Примером этого может быть сканирование на проверку одного плагина, с целью убедиться, что конкретная уязвимость исправлена на конкретном хосте:
- Если это единственный плагин в скане, он не вернет результат для этого хоста, если уязвимость была исправлена.
- Поскольку невозможно определить, отключен ли хост или уязвимость была фактически устранена, Tenable.sc предполагает, что уязвимость была устранена.
Тщательные тесты (Thorough Tests)
Если уязвимость может быть обнаружена только с помощью Тщательных тестов (Thorough Tests), последующие запуски сканирования, для которых не включены тщательные тесты, приведут к пометке уязвимости как устраненной. Это может привести к тому, что уязвимость будет казаться «колеблющейся» между устранением и повторным выявлением. Чтобы решить эту проблему, убедитесь, что для всех сканирований режим «Тщательные тесты» для заданного хоста либо включен, либо выключен.

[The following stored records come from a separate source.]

(* ===== verification/PyStr.v ===== *)
(** * Python text conversions used by the report

    [str()] of the values the report prints (the [__str__] protocol, as a
    typeclass with an instance per Python type: [int], [None] and its
    optional values, [decimal.Decimal]), [str.upper()] of the crop heading,
    and [datetime.strftime('%d-%m-%Y')] of the footer date.  Strings are
    byte strings: text is its UTF-8 encoding. *)

From S2P Require Import Prelude.
From Stdlib Require Import Ascii.

#[local] Open Scope string_scope.

Module PyStr.

(** ** The [__str__] protocol *)
Class PyStr (A : Type) := py_str : A -> string.

(** ** Decimal digits of naturals

    [n_digits fuel n] writes [n] in decimal, most significant digit first,
    with one recursion step per digit; [n_to_dec] gives it fuel enough (a
    natural of [b] bits has at most [b] decimal digits). *)
Definition digit_char (d : N) : ascii := ascii_of_N (48 + d).

Fixpoint n_digits (fuel : nat) (n : N) : string :=
  match fuel with
  | O => ""
  | S f =>
      if (n <? 10)%N then String (digit_char n) ""
      else n_digits f (n / 10) ++ String (digit_char (n mod 10)) ""
  end.

Definition n_to_dec (n : N) : string := n_digits (S (N.to_nat (N.size n))) n.

(** [str(i)] of a Python [int]. *)
Definition z_to_dec (z : Z) : string :=
  if (z <? 0)%Z then "-" ++ n_to_dec (Z.to_N (- z)) else n_to_dec (Z.to_N z).

(** Reading digits back, as [int(s)] does for a string of ASCII digits. *)
Fixpoint parse_digits_acc (s : string) (acc : N) : option N :=
  match s with
  | "" => Some acc
  | String c s' =>
      let d := N_of_ascii c in
      if (48 <=? d)%N && (d <=? 57)%N then parse_digits_acc s' (acc * 10 + (d - 48))
      else None
  end.

Definition parse_nat (s : string) : option N :=
  match s with "" => None | _ => parse_digits_acc s 0 end.

(** ** Padding and repetition *)
Fixpoint str_repeat (k : nat) (c : ascii) : string :=
  match k with O => "" | S k' => String c (str_repeat k' c) end.

(** Left-pad with [c] to width [w]; longer strings are left alone. *)
Definition pad_left (c : ascii) (w : nat) (s : string) : string :=
  str_repeat (w - String.length s) c ++ s.

(** ** [str.upper()] on ASCII letters

    Python upper-cases every cased Unicode character; the model upper-cases
    the ASCII letters and leaves every other byte as it is, so it agrees
    with Python on ASCII text (the crop names of the data). *)
Definition ascii_upper (c : ascii) : ascii :=
  let n := N_of_ascii c in
  if (97 <=? n)%N && (n <=? 122)%N then ascii_of_N (n - 32) else c.

Fixpoint py_upper (s : string) : string :=
  match s with "" => "" | String c s' => String (ascii_upper c) (py_upper s') end.

Definition is_ascii_lower (c : ascii) : bool :=
  let n := N_of_ascii c in (97 <=? n)%N && (n <=? 122)%N.

(** ** The [str] methods argparse applies to the command line

    [c in s], [s.startswith(p)], [s.split(c, 1)] at a one-byte separator,
    and [sep.join(l)]. *)
Fixpoint str_has (c : ascii) (s : string) : bool :=
  match s with "" => false | String c' s' => Ascii.eqb c c' || str_has c s' end.

Definition startswith (s p : string) : bool := String.prefix p s.

Fixpoint split_once (c : ascii) (s : string) : option (string * string) :=
  match s with
  | "" => None
  | String c' s' =>
      if Ascii.eqb c c' then Some ("", s')
      else match split_once c s' with Some (a, b) => Some (String c' a, b) | None => None end
  end.

Fixpoint str_join (sep : string) (l : list string) : string :=
  match l with [] => "" | [x] => x | x :: l' => x ++ sep ++ str_join sep l' end.

(** [c.isdigit()] and [s.isdigit()] on ASCII (an empty [s] counts here). *)
Definition is_digit (c : ascii) : bool :=
  let n := N_of_ascii c in (48 <=? n)%N && (n <=? 57)%N.

Fixpoint all_digits (s : string) : bool :=
  match s with "" => true | String c s' => is_digit c && all_digits s' end.

(** ** [repr()] of a [str]

    CPython's [unicode_repr]: single quotes, unless the text holds a
    single quote and no double quote; the backslash and the chosen quote
    escaped; tab, newline and carriage return as [\t], [\n], [\r]; the
    other control characters and DEL as [\xhh].  Bytes above 127 belong
    to UTF-8 encoded characters, which are kept (the model takes them to
    be printable). *)
Definition double_quote : ascii := ascii_of_N 34.

Definition hex_digit (n : N) : ascii :=
  if (n <? 10)%N then ascii_of_N (48 + n) else ascii_of_N (87 + n).

Definition repr_char (q c : ascii) : string :=
  let n := N_of_ascii c in
  if Ascii.eqb c q || (n =? 92)%N then String "\" (String c "")
  else if (n =? 9)%N then "\t"
  else if (n =? 10)%N then "\n"
  else if (n =? 13)%N then "\r"
  else if (n <? 32)%N || (n =? 127)%N then
    String "\" (String "x" (String (hex_digit (n / 16)) (String (hex_digit (n mod 16)) "")))
  else String c "".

Уязвимости, которые никогда не исправляются
Бывают случаи, когда данные об уязвимостях никогда не попадают в базу устраненных уязвимостей:
- Пассивные уязвимости
- DHCP-миграция
Пассивные уязвимости
Пассивные уязвимости относятся к уязвимостям, обнаруженным с помощью следующих модулей:
- Сканирование мобильных устройств (MDM)
- Движок корреляции логов (LCE)
- Nessus Network Monitor (NNM)
Поскольку на основе этих источников невозможно определить, действительно ли уязвимость была устранена, Tenable.sc удаляет все обнаруженные уязвимости на основе срока действия данных, установленного в настройках администрирования.
DHCP-миграция
DHCP-миграция — это ситуация, когда в Tenable.sc включено отслеживание DHCP для задачи сканирования и IP-адрес целевого хоста изменился. Tenable.sc попытается переместить уязвимости со старого IP-адреса на новый IP-адрес. Например, хост A имеет IP-адрес 172.20.0.1, а хост B имеет IP-адрес 172.20.0.2. Для обоих хостов есть данные в базе уязвимостей. Если сканирование обнаруживает, что хост A переместился на 172.20.0.2 и не видит, что хост B мигрировал на новый IP-адрес, Tenable.sc отбрасывает уязвимости, находящиеся в настоящее время на 172.20.0.2, чтобы гарантировать, что они не связаны с хостом А.
Что можно сделать с устраненными уязвимостями?
В отличие от текущих данных по актуальным уязвимостям (раздел Cumulative View), раздел Mitigated View (устраненные уязвимости) имеют меньше возможностей для работы с ними. Однако пользователь может создавать дашборды и отчеты по ним.